Find the lines holding the string "cursor" in the data, then copy all of them.

** Opening MATERIAL SHOWN block **

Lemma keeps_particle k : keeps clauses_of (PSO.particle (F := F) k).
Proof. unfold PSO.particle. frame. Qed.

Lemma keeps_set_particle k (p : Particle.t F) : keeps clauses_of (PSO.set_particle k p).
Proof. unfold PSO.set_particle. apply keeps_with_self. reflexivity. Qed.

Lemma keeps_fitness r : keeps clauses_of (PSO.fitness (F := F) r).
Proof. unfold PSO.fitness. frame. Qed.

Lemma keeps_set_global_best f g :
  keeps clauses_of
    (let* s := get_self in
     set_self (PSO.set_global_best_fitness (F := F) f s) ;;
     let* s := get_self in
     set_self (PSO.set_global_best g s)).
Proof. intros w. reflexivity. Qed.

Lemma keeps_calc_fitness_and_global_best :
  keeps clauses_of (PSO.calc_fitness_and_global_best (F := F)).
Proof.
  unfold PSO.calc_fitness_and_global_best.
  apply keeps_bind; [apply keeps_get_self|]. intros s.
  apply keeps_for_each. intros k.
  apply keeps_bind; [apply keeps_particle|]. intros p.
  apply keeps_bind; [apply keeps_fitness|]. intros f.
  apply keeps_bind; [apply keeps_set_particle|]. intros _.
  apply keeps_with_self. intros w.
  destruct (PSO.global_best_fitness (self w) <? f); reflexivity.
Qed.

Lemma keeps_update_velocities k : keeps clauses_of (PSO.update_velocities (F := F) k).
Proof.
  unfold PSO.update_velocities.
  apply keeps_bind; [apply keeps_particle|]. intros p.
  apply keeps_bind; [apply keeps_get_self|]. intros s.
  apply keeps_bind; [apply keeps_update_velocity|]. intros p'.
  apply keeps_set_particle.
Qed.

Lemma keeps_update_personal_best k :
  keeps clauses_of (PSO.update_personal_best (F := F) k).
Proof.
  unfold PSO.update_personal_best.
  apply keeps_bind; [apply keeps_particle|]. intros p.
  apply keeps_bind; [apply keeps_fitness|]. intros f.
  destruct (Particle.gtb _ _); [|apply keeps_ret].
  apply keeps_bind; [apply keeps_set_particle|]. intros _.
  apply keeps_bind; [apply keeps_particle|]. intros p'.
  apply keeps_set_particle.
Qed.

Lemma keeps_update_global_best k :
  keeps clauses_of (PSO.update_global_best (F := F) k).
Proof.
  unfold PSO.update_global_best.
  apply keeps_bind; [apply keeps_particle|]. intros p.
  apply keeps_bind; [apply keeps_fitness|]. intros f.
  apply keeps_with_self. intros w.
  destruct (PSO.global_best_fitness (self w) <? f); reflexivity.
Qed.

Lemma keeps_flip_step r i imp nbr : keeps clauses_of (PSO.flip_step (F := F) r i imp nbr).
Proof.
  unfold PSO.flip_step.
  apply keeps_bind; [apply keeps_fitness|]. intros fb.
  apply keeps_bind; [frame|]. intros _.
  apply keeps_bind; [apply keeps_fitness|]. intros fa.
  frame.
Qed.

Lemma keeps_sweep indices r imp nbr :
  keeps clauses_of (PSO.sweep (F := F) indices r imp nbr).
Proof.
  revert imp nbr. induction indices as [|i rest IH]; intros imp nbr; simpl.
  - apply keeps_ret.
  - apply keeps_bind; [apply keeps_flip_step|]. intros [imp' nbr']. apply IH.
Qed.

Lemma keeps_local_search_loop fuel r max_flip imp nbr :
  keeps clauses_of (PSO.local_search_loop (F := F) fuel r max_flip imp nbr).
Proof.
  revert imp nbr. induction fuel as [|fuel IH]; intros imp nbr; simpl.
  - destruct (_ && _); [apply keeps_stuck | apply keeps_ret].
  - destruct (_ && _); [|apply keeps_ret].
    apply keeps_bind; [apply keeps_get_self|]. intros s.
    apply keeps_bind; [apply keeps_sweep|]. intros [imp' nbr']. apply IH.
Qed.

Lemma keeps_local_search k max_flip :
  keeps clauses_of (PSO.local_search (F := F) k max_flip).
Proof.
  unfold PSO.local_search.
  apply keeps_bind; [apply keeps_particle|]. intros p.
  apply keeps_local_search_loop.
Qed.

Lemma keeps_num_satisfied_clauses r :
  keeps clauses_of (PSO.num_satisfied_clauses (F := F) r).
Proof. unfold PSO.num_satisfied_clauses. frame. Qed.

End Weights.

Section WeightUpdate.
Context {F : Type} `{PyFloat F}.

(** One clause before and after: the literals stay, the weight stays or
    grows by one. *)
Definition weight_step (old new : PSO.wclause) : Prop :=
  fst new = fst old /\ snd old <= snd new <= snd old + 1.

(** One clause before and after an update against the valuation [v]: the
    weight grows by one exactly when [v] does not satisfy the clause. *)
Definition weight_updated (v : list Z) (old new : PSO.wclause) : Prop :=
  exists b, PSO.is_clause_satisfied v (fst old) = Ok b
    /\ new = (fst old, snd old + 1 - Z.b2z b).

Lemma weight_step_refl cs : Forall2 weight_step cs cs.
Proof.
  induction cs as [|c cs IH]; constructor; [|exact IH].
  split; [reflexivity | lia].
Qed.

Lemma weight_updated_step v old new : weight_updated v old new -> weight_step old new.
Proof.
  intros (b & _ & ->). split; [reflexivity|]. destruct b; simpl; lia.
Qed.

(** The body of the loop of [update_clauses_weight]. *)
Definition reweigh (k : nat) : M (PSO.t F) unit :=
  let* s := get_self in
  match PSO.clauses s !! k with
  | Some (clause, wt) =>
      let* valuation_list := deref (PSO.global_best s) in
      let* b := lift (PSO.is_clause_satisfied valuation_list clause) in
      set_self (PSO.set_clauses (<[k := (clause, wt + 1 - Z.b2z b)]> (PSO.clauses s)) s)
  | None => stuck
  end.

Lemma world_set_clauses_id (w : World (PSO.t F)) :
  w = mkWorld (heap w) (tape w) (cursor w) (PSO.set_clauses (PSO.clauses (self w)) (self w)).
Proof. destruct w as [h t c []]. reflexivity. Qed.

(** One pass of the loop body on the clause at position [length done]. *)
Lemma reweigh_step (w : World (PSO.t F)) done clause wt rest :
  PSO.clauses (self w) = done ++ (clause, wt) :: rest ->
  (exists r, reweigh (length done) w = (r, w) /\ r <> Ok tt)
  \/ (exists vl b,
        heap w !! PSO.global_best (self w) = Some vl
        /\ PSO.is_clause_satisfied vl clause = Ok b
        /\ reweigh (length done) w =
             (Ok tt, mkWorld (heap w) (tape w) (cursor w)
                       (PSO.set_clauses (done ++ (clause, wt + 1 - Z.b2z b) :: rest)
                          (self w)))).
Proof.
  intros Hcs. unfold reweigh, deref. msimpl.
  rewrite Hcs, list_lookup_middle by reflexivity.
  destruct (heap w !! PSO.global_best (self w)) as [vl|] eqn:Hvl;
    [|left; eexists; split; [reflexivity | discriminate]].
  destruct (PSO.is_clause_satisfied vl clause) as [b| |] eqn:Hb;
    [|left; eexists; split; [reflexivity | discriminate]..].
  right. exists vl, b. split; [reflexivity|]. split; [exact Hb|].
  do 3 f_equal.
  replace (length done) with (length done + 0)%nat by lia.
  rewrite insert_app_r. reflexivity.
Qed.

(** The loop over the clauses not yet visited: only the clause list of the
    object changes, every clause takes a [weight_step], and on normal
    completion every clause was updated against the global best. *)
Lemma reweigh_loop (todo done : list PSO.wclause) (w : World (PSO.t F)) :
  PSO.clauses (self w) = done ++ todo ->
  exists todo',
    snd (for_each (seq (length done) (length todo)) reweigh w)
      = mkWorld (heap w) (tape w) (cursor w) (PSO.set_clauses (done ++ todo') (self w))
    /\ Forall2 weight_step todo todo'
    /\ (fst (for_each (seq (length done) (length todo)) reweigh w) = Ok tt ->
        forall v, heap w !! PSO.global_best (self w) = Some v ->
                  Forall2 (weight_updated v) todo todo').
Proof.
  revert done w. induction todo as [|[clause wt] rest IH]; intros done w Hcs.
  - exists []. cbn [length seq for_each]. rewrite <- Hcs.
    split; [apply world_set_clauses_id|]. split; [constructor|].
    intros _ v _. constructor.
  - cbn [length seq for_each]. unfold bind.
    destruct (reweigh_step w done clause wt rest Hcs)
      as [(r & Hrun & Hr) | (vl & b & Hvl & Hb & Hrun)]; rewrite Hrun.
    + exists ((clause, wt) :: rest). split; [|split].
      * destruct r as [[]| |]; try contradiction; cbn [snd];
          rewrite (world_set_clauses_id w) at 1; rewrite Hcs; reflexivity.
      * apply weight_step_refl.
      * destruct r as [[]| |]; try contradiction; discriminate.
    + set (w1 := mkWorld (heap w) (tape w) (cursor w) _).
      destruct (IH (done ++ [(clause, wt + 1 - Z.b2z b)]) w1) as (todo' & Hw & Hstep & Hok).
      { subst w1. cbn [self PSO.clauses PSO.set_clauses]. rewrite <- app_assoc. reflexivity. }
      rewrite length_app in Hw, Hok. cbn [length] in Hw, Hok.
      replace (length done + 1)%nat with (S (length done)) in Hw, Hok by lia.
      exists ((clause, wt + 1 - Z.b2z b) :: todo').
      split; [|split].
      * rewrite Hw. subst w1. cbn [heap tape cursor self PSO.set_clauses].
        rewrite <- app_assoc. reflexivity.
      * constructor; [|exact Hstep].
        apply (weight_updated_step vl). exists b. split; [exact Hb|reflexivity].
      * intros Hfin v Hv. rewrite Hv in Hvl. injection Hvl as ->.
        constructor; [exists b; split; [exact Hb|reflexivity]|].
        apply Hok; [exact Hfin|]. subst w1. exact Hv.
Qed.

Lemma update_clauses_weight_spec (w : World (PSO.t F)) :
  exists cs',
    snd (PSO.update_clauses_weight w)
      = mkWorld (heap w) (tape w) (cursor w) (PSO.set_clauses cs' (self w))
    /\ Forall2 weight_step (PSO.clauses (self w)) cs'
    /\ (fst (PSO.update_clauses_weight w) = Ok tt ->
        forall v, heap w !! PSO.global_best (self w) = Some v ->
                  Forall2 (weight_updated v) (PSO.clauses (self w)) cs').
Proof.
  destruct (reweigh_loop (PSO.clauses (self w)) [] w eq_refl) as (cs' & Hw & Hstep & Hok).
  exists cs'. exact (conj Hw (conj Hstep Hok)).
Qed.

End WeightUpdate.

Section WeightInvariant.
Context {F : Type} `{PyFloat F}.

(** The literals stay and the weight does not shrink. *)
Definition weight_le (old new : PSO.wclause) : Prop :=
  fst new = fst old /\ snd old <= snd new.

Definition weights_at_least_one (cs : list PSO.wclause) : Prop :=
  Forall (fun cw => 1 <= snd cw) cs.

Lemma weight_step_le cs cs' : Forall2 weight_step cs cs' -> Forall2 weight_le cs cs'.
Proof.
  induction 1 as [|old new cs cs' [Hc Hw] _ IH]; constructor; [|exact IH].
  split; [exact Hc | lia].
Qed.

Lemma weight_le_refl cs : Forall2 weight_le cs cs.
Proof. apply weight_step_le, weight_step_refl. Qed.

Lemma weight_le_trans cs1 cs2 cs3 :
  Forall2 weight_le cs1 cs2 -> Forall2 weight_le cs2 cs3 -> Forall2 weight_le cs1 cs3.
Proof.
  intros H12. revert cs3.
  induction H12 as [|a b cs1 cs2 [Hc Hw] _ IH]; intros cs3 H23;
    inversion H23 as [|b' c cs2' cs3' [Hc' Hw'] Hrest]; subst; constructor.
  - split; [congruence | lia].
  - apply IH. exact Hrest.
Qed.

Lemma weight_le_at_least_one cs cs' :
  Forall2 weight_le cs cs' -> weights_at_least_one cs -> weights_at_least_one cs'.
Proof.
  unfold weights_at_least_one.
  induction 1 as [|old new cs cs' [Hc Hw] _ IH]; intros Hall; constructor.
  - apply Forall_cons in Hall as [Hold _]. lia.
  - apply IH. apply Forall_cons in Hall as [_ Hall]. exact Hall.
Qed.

** Closing MATERIAL SHOWN block **

▸ RESPONSE AREA
  w = mkWorld (heap w) (tape w) (cursor w) (PSO.set_clauses (PSO.clauses (self w)) (self w)).
             (Ok tt, mkWorld (heap w) (tape w) (cursor w)
      = mkWorld (heap w) (tape w) (cursor w) (PSO.set_clauses (done ++ todo') (self w))
    + set (w1 := mkWorld (heap w) (tape w) (cursor w) _).
      * rewrite Hw. subst w1. cbn [heap tape cursor self PSO.set_clauses].
      = mkWorld (heap w) (tape w) (cursor w) (PSO.set_clauses cs' (self w))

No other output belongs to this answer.